Segment Start: Supplied material

(* ===== verification/CanHandle.v ===== *)
(** * CanHandle: plugins/adapter/can/can_handle.cc

    The SocketCAN handle: how it is opened, what [Send] hands to the socket and what
    it refuses, how a received frame is decoded, and the receive loop.  The kernel is
    not part of the program: the answers of its calls are inputs ([Turn]), and what a
    socket reads of a frame another one has sent is the parameter [carry] of the
    round trip, with what the code relies on as [kernel_carries].

    The loop reads frames in rounds of at most 64 and other threads may call [Stop] at
    any of its checks.  The theorems show that whatever the rounds and the stops, the
    callback gets the valid frames that were read, decoded, each once and in order. *)
From stdpp Require Import base option list numbers.
From Stdlib Require Import ZArith Lia.
From S2P Require Import Prelude Types.
#[local] Open Scope Z_scope.
#[local] Open Scope cint_scope.

(** ** Constants and frames of linux/can.h *)

Definition CAN_EFF_FLAG : Z := 2147483648.
Definition CAN_RTR_FLAG : Z := 1073741824.
Definition CAN_ERR_FLAG : Z := 536870912.
Definition CAN_SFF_MASK : Z := 2047.
Definition CAN_EFF_MASK : Z := 536870911.
Definition CAN_MTU : Z := 16.
Definition CANFD_MTU : Z := 72.
Definition CAN_MAX_DLEN : Z := 8.
Definition CANFD_MAX_DLEN : Z := 64.
Definition CANFD_BRS : Z := 1.
Definition CANFD_FDF : Z := 4.

Record canfd_frame := mkFd {
  can_id : Z;          (* uint32_t *)
  frame_len : Z;       (* uint8_t *)
  flags : Z;           (* uint8_t *)
  frame_data : list Z  (* uint8_t[64] *)
}.

Record can_frame := mkClassic {
  classic_id : Z;
  classic_len : Z;
  classic_data : list Z  (* uint8_t[8] *)
}.

(** What [send] is given. *)
Inductive Sent := Classic (frame : can_frame) | Fd (frame : canfd_frame).

(** What [recv] has read: the structure and the number of bytes. *)
Record Datagram := mkDatagram { frame : canfd_frame; nbytes : Z }.

(** ** The handle *)

Record CanHandle := mkHandle {
  can_fd_ : Z;
  wake_signalled : bool;      (* the counter of [wake_fd_] is not zero *)
  fd_frames_enabled_ : bool;
  running_ : bool;
  callback_ : bool;           (* whether the function is set *)
  batch_callback_ : bool
}.

Inductive OpenError := NoSocket | NoInterface | NotBound | InvalidFd | NoWakeEvent.

(** A constructor gives a handle, or throws; [closed] are the descriptors it has closed
    by then. *)
Inductive Opened := Handle (h : CanHandle) | Throws (e : OpenError) (closed : list Z).

(** The end of both constructors: [enable_can_fd_frames], [InitializeWakeFd]. *)
Definition finish_open (fd : Z) (enabled wake : bool) : Opened :=
  if negb wake then Throws NoWakeEvent [fd] else Handle (mkHandle fd false enabled true false false).

(** [CanHandle(interface_name)]: [fd] is the answer of [socket], the others say whether
    the call succeeded. *)
Definition open_interface (fd : Z) (index bound enabled wake : bool) : Opened :=
  if fd <? 0 then Throws NoSocket []
  else if negb index then Throws NoInterface [fd]
  else if negb bound then Throws NotBound [fd]
  else finish_open fd enabled wake.

(** [CanHandle(existing_fd)]. *)
Definition open_existing (existing_fd : Z) (enabled wake : bool) : Opened :=
  if existing_fd <? 0 then Throws InvalidFd [] else finish_open existing_fd enabled wake.

Definition Stop (h : CanHandle) : CanHandle :=
  mkHandle (can_fd_ h) true (fd_frames_enabled_ h) false (callback_ h) (batch_callback_ h).

Definition Ok (h : CanHandle) : bool := (0 <=? can_fd_ h) && running_ h.

(** [given] says whether the caller passes a function or an empty one. *)
Definition SetCallback (given : bool) (h : CanHandle) : CanHandle :=
  mkHandle (can_fd_ h) (wake_signalled h) (fd_frames_enabled_ h) (running_ h) given false.
Definition SetBatchCallback (given : bool) (h : CanHandle) : CanHandle :=
  mkHandle (can_fd_ h) (wake_signalled h) (fd_frames_enabled_ h) (running_ h) false given.

(** ** Sending *)

Inductive Refusal := NotOk | InvalidFdBits | TooLong | IdOutOfRange | FdRemoteRequest | FdNotEnabled.

(** A structure of [size] bytes of payload, zeroed, with the first [n] bytes of the
    message. *)
Definition payload (n : Z) (size : nat) (d : list Z) : list Z :=
  take (Z.to_nat n) d ++ replicate (size - Z.to_nat n) 0.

Segment End: Supplied material

**Prompt**
Line by line, transcribe all of the records exactly.

**Task response**
(* ===== verification/CanHandle.v ===== *)
(** * CanHandle: plugins/adapter/can/can_handle.cc

    The SocketCAN handle: how it is opened, what [Send] hands to the socket and what
    it refuses, how a received frame is decoded, and the receive loop.  The kernel is
    not part of the program: the answers of its calls are inputs ([Turn]), and what a
    socket reads of a frame another one has sent is the parameter [carry] of the
    round trip, with what the code relies on as [kernel_carries].

    The loop reads frames in rounds of at most 64 and other threads may call [Stop] at
    any of its checks.  The theorems show that whatever the rounds and the stops, the
    callback gets the valid frames that were read, decoded, each once and in order. *)
From stdpp Require Import base option list numbers.
From Stdlib Require Import ZArith Lia.
From S2P Require Import Prelude Types.
#[local] Open Scope Z_scope.
#[local] Open Scope cint_scope.

(** ** Constants and frames of linux/can.h *)

Definition CAN_EFF_FLAG : Z := 2147483648.
Definition CAN_RTR_FLAG : Z := 1073741824.
Definition CAN_ERR_FLAG : Z := 536870912.
Definition CAN_SFF_MASK : Z := 2047.
Definition CAN_EFF_MASK : Z := 536870911.
Definition CAN_MTU : Z := 16.
Definition CANFD_MTU : Z := 72.
Definition CAN_MAX_DLEN : Z := 8.
Definition CANFD_MAX_DLEN : Z := 64.
Definition CANFD_BRS : Z := 1.
Definition CANFD_FDF : Z := 4.

Record canfd_frame := mkFd {
  can_id : Z;          (* uint32_t *)
  frame_len : Z;       (* uint8_t *)
  flags : Z;           (* uint8_t *)
  frame_data : list Z  (* uint8_t[64] *)
}.

Record can_frame := mkClassic {
  classic_id : Z;
  classic_len : Z;
  classic_data : list Z  (* uint8_t[8] *)
}.

(** What [send] is given. *)
Inductive Sent := Classic (frame : can_frame) | Fd (frame : canfd_frame).

(** What [recv] has read: the structure and the number of bytes. *)
Record Datagram := mkDatagram { frame : canfd_frame; nbytes : Z }.

(** ** The handle *)

Record CanHandle := mkHandle {
  can_fd_ : Z;
  wake_signalled : bool;      (* the counter of [wake_fd_] is not zero *)
  fd_frames_enabled_ : bool;
  running_ : bool;
  callback_ : bool;           (* whether the function is set *)
  batch_callback_ : bool
}.

Inductive OpenError := NoSocket | NoInterface | NotBound | InvalidFd | NoWakeEvent.

(** A constructor gives a handle, or throws; [closed] are the descriptors it has closed
    by then. *)
Inductive Opened := Handle (h : CanHandle) | Throws (e : OpenError) (closed : list Z).

(** The end of both constructors: [enable_can_fd_frames], [InitializeWakeFd]. *)
Definition finish_open (fd : Z) (enabled wake : bool) : Opened :=
  if negb wake then Throws NoWakeEvent [fd] else Handle (mkHandle fd false enabled true false false).

(** [CanHandle(interface_name)]: [fd] is the answer of [socket], the others say whether
    the call succeeded. *)
Definition open_interface (fd : Z) (index bound enabled wake : bool) : Opened :=
  if fd <? 0 then Throws NoSocket []
  else if negb index then Throws NoInterface [fd]
  else if negb bound then Throws NotBound [fd]
  else finish_open fd enabled wake.

(** [CanHandle(existing_fd)]. *)
Definition open_existing (existing_fd : Z) (enabled wake : bool) : Opened :=
  if existing_fd <? 0 then Throws InvalidFd [] else finish_open existing_fd enabled wake.

Definition Stop (h : CanHandle) : CanHandle :=
  mkHandle (can_fd_ h) true (fd_frames_enabled_ h) false (callback_ h) (batch_callback_ h).

Definition Ok (h : CanHandle) : bool := (0 <=? can_fd_ h) && running_ h.

(** [given] says whether the caller passes a function or an empty one. *)
Definition SetCallback (given : bool) (h : CanHandle) : CanHandle :=
  mkHandle (can_fd_ h) (wake_signalled h) (fd_frames_enabled_ h) (running_ h) given false.
Definition SetBatchCallback (given : bool) (h : CanHandle) : CanHandle :=
  mkHandle (can_fd_ h) (wake_signalled h) (fd_frames_enabled_ h) (running_ h) false given.

(** ** Sending *)

Inductive Refusal := NotOk | InvalidFdBits | TooLong | IdOutOfRange | FdRemoteRequest | FdNotEnabled.

(** A structure of [size] bytes of payload, zeroed, with the first [n] bytes of the
    message. *)
Definition payload (n : Z) (size : nat) (d : list Z) : list Z :=
  take (Z.to_nat n) d ++ replicate (size - Z.to_nat n) 0.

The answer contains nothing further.